Thank you Becky for the email and for the thotful help and blessings you have mentioned.
Jodi,
I just wanted you to know that I thought you did a great job with your presentation today. As I mentioned I lost my oldest son almost 6 years ago in a home accident so I can sympathize with you in a way that many cannot. I have always said that I wish that he hadn't died even if he were brain damaged because at least I could still see him and hold him. Most people think that Im crazy to think that because in their opinion "Ethan" wouldn't be "Ethan" anymore. I think that you are amazing in your ability to see Sam as the same kid he always was. You do this in a non-delusional way, seeing the changes but doing everything in your power to treat him like any other 16 year old. I think makes you an amazing Mom. I too have the guilty feelings when it comes to the way I am with my other children and am a self admitted "helecopter" parent. In our life experience how could we not be? I am however concerned that you are going to burn out. As a fellow farm wife I understand the demands it puts on a family and it is for this reason that I want to help you and your cause. I would do anything to have my child back and since I can't I want a chance to help families who did get the second chance to get the resources and info needed as well as help other families from suffering the same fate. I find there is little help in Manitoba for any tragities involving children and felt very alone in grief and still do during my hard times.
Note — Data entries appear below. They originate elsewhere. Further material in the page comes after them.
(** ** Properties *)

(** C3: durability.  Take a server started on an empty directory and any
    sequence of acknowledged writes without ttl, deletions, reads, reaper
    runs, snapshots, restarts, and crashes inside a snapshot followed by a
    restart.  Restarting it, or crashing it at any point of a snapshot and
    restarting it, succeeds and restores exactly the map it was serving. *)
Theorem restart_preserves_data `{MapRange} dataDir clock0 d0 s0 d s :
  start startup_io_ok clock0 ∅ dataDir = Some (Started d0 s0) ->
  rtc (serve_step dataDir) (d0, s0) (d, s) ->
  (forall clock, exists d' s', start startup_io_ok clock d dataDir = Some (Started d' s') /\
     store_ok s' /\ view s' = view s) /\
  (forall w now fault clock, wal s = Some w -> exists d' s',
     start startup_io_ok clock
       (run_plan fault (snapshot_plan now s w) (<[tmp_path w := []]> d)).1 dataDir
     = Some (Started d' s') /\ store_ok s' /\ view s' = view s).
Proof.
  intros E0 Hst.
  pose proof (serve_steps_serving _ _ _ (fresh_start_serving _ _ _ _ E0) Hst) as Hsv. split.
  - intros clock. destruct (sv_dir _ _ Hsv) as (base & l & Hdir & Hv).
    destruct (serving_restart dataDir d s clock d Hsv) as (d' & s' & E & Hsv' & Hv'); [by eauto|].
    exists d', s'. split; [done|]. split; [apply (sv_ok _ _ Hsv')|done].
  - intros w now fault clock Hw.
    destruct (serving_restart dataDir d s clock _ Hsv (crash_data_dir dataDir d s w now fault Hsv Hw))
      as (d' & s' & E & Hsv' & Hv').
    exists d', s'. split; [done|]. split; [apply (sv_ok _ _ Hsv')|done].
Qed.

(** A server freshly started in directory ["data"]. *)
Definition fresh_disk : Disk := {[ "data/wal.log" := [] ]}.
Definition fresh_store : Store := SetWAL (NewStore None) (mkWAL "data/wal.log" 0 false).

Lemma fresh_started clock : start startup_io_ok clock ∅ "data" = Some (Started fresh_disk fresh_store).
Proof. vm_compute. reflexivity. Qed.

Lemma restart_preserves_data_witness :
  let ds := (Store_Set 0 0 append_io_ok fresh_disk fresh_store "k" [x61] 0 7).1 in
  exists d' s', start startup_io_ok (fun _ => 9) ds.1 "data" = Some (Started d' s') /\
    store_ok s' /\ view s' = view ds.2.
Proof.
  refine (proj1 (restart_preserves_data "data" (fun _ => 9) fresh_disk fresh_store
    (Store_Set 0 0 append_io_ok fresh_disk fresh_store "k" [x61] 0 7).1.1
    (Store_Set 0 0 append_io_ok fresh_disk fresh_store "k" [x61] 0 7).1.2 _ _) (fun _ => 9)).
  - apply fresh_started.
  - apply rtc_once.
    apply (serve_set "data" fresh_disk fresh_store 0 0 "k" [x61] 0 7).
    + lia.
    + unfold is_u64; lia.
    + unfold writable; cbn; lia.
    + cbn; lia.
Defined.

(** A restart can bring back a value that had been overwritten and
    expired.  A key is written without ttl, overwritten with a ttl of one
    second, and read after that second as absent; the restart skips the
    expired record and serves the older value. *)
Theorem restart_resurrects_overwritten_value :
  let t0 := time_Unix (10 ^ 18) in
  let ds1 := (Store_Set t0 t0 append_io_ok fresh_disk fresh_store "k" (bytes_of "old") 0 0).1 in
  let ds2 := (Store_Set t0 (t0 + 1) append_io_ok ds1.1 ds1.2 "k" (bytes_of "new") Second 0).1 in
  let later := t0 + 2 * Second in
  (Store_Get later later ds2.2 "k").1 = ([], 0, false) /\
  match start startup_io_ok (fun _ => later) ds2.1 "data" with
  | Some (Started _ s') => (Store_Get later later s' "k").1.1.1 = bytes_of "old" /\
                           (Store_Get later later s' "k").1.2 = true
  | _ => False
  end.
Proof. vm_compute. auto. Qed.

(** Replaying the log does not restore the version counter: after a
    restart, a local write made while the clock reads less than the stored
    version is reported as successful, under the stored entry's version, and
    has no effect. *)
Theorem write_after_restart_can_be_lost :
  let t0 := time_Unix (10 ^ 18) in
  let ds1 := (Store_Set t0 t0 append_io_ok fresh_disk fresh_store "k" (bytes_of "first") 0 0).1 in
  match start startup_io_ok (fun _ => t0) ds1.1 "data" with
  | Some (Started d' s') =>
      let r := Store_Set (t0 - 5) (t0 - 5) append_io_ok d' s' "k" (bytes_of "second") 0 0 in
      lastVersion ds1.2 = 10 ^ 18 /\ lastVersion s' = 0 /\
      r.2 = (10 ^ 18, None) /\
      (Store_Get t0 t0 r.1.2 "k").1 = (bytes_of "first", 10 ^ 18, true)
  | _ => False
  end.
Proof. vm_compute. auto. Qed.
I will understand if you feel this is a journey you need to make alone and will part by just congratulating you on a job well done. You have touched me in a way that I could never fully explain and I thank you for that.
Becky
ACC presentation
My presentation has now come and went! I was just a 'bit' nervous... LOL but once I got going... it was easy-peasy-lemon-squeezy! I so enjoyed sharing my journey with the students!
I had some epiphanies on my drive in to Brandon, in regards to the activities I wanted to do so that they could get a 'feel' what it was like to be a survivor. So I used a few of Sam's 'issues' and ran with them! I had 5 different snacks to try -- but told the students they were to tell themselves that they were actually something else, and not to say anything. That was about the change in their 'physical' tastes... it was a bit difficult for them to make their brain work the way that a survivor does but they got the point.
Then I gave them directions to the bathroom... but not really. The wound up in the cafeteria. Even tho they knew where the washrooms were they were a bit confused and lost...
Then the last activity was that one person in each group was a 'survivor' and they had to read from a text book, but the rest of the group had the job of distracting the 'survivor' by talking, being extremely close, singing, whatever they could do. This was to see how and audio/visual sensory overload can affect a survivor. Then I asked if anyone retained what they read... no one did.
Jenn (the teacher) asked me to come back and do my presentation again in February for the new students and I said sure! I will try to work on it and do a few changes.